── Input data ──

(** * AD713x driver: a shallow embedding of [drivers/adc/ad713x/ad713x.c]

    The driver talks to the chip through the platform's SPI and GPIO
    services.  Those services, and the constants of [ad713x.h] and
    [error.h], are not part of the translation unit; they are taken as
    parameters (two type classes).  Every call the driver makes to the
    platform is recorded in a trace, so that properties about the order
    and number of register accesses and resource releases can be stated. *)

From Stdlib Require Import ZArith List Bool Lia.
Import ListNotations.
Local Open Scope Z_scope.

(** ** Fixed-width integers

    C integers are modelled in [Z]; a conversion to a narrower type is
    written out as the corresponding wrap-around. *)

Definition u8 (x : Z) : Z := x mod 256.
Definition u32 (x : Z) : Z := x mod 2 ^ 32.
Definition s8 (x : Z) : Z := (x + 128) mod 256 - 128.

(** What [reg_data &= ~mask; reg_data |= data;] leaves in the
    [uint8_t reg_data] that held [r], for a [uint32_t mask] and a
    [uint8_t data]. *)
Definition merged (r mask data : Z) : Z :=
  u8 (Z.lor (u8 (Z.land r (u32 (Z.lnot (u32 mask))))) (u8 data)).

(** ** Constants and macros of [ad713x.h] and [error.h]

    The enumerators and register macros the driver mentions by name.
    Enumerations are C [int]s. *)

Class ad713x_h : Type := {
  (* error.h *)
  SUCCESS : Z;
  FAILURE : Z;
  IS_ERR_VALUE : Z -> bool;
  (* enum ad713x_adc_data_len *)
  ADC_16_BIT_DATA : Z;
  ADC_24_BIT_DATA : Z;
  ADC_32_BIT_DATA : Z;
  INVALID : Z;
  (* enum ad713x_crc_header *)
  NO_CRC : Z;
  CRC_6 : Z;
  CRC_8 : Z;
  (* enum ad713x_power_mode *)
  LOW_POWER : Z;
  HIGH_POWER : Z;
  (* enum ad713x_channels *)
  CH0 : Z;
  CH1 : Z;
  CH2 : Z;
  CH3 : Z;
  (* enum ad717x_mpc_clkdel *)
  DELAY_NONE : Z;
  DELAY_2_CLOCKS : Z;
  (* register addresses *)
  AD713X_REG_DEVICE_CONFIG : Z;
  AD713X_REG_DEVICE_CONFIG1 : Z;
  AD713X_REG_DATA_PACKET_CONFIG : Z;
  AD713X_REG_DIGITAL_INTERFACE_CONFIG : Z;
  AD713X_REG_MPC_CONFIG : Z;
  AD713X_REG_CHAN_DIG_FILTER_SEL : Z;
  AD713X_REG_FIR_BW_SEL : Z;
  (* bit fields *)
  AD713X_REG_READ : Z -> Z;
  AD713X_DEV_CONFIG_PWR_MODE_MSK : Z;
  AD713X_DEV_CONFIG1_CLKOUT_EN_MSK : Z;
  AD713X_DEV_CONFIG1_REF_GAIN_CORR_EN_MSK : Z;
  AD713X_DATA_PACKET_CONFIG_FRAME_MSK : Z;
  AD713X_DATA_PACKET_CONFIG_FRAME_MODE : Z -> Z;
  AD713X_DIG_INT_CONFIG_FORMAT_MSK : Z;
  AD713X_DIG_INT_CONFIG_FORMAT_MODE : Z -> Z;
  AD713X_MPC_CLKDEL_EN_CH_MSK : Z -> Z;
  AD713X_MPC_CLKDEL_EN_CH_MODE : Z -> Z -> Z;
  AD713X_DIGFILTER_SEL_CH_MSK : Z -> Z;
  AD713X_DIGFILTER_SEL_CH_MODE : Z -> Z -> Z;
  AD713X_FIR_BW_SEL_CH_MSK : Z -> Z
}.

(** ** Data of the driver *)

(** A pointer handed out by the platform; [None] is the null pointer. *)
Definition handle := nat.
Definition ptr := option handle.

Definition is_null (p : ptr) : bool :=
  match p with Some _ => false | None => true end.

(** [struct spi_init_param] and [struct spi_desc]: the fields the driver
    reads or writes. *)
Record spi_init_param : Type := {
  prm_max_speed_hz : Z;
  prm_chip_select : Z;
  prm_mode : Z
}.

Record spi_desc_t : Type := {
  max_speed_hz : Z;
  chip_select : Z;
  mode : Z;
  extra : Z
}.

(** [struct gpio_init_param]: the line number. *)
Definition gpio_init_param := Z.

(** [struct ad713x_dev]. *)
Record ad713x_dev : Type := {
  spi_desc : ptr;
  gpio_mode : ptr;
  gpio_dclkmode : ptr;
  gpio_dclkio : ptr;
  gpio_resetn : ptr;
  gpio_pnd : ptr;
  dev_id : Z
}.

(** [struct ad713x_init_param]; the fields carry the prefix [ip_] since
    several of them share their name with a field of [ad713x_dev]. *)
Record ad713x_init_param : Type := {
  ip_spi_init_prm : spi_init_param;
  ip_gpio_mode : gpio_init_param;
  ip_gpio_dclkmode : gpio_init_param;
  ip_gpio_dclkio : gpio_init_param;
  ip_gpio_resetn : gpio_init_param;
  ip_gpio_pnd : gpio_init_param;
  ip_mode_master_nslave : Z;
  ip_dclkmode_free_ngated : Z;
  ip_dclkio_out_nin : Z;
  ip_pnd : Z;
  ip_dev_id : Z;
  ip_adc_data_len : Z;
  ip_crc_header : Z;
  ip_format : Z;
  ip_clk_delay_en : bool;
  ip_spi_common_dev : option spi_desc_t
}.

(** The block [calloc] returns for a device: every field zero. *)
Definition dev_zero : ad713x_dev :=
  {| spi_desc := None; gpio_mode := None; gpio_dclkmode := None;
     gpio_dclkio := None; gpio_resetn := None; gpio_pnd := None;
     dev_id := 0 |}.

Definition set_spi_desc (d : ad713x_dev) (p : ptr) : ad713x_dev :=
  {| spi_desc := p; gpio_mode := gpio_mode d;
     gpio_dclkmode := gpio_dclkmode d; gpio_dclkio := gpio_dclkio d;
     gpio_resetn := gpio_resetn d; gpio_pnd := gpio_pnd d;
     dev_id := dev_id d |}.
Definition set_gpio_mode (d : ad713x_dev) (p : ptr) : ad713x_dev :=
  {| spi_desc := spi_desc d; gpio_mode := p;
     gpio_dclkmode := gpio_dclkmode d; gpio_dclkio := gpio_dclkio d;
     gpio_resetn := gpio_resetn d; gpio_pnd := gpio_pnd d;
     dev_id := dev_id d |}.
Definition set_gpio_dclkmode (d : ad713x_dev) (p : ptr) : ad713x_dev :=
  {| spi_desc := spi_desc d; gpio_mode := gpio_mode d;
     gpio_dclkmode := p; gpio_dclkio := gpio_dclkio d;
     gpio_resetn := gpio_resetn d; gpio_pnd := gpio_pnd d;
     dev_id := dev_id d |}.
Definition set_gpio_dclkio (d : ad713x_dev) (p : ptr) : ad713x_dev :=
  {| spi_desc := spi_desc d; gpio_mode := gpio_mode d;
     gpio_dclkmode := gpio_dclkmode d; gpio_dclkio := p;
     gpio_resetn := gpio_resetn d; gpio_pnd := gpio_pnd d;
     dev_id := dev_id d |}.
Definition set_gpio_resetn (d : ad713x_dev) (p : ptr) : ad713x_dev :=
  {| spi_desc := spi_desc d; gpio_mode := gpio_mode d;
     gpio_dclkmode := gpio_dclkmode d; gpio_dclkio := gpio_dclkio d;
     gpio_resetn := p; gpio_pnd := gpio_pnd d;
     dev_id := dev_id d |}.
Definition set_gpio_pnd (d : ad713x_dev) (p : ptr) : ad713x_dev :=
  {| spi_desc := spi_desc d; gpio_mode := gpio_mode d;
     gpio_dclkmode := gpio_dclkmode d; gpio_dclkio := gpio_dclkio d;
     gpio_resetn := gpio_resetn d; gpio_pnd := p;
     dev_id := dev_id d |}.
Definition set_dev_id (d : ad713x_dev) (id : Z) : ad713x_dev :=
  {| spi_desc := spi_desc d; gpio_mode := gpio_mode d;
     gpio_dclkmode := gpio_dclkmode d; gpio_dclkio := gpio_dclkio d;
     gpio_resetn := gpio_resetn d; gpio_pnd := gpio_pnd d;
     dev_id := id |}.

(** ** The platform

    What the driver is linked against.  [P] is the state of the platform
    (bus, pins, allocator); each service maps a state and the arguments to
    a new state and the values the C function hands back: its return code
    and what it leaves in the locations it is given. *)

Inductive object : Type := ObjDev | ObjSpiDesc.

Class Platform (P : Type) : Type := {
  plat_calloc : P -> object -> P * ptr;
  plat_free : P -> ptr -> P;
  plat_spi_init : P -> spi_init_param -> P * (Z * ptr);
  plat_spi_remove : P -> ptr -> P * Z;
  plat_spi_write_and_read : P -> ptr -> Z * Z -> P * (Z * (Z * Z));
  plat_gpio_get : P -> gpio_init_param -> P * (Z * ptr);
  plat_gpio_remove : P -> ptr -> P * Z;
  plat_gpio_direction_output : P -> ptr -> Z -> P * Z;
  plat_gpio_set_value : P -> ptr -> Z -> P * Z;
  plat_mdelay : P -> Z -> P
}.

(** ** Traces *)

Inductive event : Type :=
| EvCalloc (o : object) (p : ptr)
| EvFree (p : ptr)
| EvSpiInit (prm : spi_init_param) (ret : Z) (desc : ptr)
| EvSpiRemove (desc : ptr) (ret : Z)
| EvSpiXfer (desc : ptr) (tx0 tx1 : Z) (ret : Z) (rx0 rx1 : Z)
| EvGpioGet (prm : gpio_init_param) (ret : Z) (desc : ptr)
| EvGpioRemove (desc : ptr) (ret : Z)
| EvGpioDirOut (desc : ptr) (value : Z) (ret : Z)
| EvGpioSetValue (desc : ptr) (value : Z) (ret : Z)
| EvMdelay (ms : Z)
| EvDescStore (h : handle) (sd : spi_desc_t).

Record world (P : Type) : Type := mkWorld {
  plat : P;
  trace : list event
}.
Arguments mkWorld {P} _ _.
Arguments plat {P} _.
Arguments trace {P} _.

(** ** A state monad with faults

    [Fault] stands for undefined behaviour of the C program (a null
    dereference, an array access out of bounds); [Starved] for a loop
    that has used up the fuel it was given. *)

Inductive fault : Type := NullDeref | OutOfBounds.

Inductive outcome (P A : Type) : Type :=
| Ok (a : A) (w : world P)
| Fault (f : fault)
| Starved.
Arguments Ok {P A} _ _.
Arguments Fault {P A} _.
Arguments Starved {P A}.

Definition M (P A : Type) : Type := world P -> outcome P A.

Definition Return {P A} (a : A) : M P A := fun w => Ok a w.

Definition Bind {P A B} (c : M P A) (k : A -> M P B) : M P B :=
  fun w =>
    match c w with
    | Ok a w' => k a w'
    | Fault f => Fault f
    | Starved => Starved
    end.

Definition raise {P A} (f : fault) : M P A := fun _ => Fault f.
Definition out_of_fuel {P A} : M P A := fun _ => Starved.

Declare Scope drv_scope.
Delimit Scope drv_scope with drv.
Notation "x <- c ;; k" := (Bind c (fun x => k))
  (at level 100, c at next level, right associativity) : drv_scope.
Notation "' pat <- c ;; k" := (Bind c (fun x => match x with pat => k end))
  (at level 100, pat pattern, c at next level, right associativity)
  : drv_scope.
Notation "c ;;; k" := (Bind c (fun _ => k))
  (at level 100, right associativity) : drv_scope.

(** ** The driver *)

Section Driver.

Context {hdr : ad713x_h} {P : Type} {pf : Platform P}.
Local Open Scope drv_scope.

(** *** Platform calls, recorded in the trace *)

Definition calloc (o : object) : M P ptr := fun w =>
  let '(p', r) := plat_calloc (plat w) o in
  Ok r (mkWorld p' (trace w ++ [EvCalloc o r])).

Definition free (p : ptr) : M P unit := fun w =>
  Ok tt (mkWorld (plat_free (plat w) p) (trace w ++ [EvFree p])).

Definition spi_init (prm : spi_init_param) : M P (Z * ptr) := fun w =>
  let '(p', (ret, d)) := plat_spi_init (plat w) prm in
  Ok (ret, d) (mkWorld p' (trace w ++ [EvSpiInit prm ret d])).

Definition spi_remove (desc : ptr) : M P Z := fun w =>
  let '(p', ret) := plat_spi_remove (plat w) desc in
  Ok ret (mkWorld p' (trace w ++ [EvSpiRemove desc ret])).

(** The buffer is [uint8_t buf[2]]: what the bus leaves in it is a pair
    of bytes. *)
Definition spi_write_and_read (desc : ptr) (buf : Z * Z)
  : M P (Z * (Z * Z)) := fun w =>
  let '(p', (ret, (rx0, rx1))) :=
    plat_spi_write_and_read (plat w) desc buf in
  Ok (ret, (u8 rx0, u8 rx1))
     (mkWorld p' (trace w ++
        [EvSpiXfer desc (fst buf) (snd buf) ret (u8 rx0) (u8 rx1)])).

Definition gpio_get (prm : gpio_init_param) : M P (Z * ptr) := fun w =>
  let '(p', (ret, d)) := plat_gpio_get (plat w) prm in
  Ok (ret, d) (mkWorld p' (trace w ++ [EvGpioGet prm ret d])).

───
── Input data ──

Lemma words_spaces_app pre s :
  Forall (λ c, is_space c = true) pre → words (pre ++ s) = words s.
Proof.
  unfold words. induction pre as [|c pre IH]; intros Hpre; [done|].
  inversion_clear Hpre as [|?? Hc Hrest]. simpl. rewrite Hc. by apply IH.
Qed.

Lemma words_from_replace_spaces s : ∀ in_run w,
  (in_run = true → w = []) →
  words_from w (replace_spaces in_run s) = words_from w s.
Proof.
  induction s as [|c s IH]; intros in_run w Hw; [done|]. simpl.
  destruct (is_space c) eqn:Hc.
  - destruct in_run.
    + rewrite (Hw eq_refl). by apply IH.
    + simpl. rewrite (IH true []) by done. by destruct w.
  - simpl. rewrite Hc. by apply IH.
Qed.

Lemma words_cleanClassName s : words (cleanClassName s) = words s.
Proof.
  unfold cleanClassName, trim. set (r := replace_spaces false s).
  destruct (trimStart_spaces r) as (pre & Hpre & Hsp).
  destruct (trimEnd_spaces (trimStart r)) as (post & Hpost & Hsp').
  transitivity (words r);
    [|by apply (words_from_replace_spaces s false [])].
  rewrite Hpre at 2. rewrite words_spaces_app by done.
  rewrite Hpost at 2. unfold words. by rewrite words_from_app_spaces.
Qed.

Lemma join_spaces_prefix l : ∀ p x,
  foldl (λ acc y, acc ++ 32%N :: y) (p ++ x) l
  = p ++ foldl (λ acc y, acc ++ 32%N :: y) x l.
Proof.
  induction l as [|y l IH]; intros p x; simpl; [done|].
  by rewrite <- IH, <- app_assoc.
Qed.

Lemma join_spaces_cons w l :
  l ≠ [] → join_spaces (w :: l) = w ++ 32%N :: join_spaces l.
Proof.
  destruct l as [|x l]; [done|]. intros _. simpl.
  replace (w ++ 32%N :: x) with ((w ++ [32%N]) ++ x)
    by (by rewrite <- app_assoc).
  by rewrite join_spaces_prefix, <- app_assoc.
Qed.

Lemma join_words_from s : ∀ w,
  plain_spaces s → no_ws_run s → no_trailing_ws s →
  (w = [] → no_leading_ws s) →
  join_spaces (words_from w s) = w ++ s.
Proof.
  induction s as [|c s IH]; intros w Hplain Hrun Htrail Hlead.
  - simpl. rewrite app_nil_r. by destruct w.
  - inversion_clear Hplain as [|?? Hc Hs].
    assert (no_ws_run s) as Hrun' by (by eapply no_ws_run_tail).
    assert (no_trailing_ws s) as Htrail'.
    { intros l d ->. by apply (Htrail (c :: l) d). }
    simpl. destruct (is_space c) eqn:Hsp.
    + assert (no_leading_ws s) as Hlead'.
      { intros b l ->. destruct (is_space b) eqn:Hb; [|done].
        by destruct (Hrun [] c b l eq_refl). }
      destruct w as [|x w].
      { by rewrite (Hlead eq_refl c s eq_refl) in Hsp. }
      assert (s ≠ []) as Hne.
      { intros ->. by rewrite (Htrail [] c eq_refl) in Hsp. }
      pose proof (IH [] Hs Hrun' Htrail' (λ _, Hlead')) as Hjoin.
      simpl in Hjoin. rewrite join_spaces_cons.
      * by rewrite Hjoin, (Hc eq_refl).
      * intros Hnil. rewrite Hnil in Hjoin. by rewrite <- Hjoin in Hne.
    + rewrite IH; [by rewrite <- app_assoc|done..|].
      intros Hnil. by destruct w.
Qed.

───

**Task prompt:** Using the records above, report each line with the string "EvSpiXfer".

**Answer section:**
| EvSpiXfer (desc : ptr) (tx0 tx1 : Z) (ret : Z) (rx0 rx1 : Z)
        [EvSpiXfer desc (fst buf) (snd buf) ret (u8 rx0) (u8 rx1)])).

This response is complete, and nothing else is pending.